_Your instructions_. From the line below that contains "added, and orders" to the line that contains "payment per order keeps", repeat every line exactly, both ends included, and nothing else.
[Given records — start]
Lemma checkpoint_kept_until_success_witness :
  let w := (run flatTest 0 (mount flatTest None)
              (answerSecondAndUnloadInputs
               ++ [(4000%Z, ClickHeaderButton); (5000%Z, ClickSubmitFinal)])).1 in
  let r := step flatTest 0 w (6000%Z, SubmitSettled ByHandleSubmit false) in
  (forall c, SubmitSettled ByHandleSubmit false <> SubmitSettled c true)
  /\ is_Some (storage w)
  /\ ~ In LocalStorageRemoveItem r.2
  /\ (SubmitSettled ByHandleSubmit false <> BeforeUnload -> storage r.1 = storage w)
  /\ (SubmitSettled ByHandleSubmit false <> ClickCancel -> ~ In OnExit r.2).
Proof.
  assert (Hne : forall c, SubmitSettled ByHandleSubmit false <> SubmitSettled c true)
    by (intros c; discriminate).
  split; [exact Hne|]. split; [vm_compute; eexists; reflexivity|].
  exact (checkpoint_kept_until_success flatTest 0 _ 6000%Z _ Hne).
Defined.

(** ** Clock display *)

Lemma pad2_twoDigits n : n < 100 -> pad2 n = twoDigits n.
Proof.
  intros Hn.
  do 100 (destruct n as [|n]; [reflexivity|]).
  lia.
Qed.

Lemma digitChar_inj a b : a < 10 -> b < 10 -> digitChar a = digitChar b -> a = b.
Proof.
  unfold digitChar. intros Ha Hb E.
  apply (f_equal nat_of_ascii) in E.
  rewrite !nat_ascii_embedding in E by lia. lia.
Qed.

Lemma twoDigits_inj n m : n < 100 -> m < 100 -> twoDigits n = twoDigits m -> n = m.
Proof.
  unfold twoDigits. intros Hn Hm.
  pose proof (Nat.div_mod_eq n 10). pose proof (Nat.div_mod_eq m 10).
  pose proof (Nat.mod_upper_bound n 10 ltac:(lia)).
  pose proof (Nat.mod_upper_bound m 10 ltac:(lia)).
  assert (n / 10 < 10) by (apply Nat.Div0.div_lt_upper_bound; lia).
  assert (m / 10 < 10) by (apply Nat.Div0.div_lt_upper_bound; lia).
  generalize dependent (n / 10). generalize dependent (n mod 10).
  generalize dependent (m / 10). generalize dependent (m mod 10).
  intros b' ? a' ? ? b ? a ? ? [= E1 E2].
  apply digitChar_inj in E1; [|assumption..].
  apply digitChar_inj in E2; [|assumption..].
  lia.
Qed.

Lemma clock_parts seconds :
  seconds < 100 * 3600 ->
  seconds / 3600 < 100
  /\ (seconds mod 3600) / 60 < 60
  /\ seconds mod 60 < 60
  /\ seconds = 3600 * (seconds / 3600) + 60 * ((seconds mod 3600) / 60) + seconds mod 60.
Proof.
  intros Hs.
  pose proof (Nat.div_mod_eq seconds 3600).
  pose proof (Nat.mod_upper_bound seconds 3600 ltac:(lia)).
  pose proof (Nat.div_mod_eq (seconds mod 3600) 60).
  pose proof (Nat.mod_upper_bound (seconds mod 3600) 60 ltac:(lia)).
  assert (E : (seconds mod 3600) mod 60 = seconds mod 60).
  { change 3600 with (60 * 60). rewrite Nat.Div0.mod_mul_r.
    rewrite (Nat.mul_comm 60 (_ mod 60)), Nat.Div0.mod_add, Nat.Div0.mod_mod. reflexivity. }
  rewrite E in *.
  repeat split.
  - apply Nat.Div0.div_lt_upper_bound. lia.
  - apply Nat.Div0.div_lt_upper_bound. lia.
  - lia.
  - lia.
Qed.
[Given records — finish]
[Given records — start]
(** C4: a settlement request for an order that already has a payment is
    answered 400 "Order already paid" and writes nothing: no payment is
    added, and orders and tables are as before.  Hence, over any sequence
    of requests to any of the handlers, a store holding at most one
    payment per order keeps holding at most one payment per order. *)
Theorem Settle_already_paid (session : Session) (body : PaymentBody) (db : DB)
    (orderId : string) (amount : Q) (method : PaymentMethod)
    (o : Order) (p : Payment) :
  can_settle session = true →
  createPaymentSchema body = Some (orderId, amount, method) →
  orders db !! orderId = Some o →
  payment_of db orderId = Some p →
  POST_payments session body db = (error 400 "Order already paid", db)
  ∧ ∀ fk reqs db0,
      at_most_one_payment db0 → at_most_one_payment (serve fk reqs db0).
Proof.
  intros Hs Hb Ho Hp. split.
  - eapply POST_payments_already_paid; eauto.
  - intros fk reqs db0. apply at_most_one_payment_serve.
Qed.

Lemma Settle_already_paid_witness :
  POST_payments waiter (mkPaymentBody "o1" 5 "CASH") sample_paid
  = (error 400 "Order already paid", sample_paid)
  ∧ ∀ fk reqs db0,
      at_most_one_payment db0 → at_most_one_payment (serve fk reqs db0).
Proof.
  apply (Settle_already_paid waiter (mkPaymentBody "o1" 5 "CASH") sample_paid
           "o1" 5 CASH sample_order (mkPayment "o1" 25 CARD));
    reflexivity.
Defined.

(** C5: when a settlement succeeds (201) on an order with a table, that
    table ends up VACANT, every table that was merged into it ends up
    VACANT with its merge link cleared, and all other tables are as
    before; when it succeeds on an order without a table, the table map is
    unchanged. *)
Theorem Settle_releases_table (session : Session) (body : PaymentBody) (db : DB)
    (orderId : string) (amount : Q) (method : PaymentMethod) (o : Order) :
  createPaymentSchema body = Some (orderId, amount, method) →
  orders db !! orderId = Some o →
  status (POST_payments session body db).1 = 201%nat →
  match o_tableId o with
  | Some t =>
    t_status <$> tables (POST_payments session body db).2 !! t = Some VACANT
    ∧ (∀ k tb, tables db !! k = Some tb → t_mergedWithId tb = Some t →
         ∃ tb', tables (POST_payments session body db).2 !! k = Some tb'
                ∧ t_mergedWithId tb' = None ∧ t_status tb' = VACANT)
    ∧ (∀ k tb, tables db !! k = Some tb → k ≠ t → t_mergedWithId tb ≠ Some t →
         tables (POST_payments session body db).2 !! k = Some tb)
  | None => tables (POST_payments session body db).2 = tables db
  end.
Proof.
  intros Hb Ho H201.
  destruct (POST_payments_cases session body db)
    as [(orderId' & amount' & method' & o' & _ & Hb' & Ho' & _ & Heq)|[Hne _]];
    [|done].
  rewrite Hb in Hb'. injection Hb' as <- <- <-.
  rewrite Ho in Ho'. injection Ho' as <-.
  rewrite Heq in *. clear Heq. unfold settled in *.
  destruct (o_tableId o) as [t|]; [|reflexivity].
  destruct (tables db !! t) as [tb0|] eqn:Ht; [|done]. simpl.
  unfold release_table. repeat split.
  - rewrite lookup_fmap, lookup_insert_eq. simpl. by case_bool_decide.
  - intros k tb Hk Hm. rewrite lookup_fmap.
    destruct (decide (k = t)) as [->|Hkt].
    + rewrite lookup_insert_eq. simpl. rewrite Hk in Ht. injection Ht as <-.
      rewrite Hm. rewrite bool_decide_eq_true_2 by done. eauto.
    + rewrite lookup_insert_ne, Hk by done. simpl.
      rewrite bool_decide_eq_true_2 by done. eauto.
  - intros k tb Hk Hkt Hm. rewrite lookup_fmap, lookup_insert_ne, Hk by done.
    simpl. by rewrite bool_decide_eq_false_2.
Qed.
[Given records — finish]
_Written response_.
    added, and orders and tables are as before.  Hence, over any sequence
    of requests to any of the handlers, a store holding at most one
    payment per order keeps holding at most one payment per order. *)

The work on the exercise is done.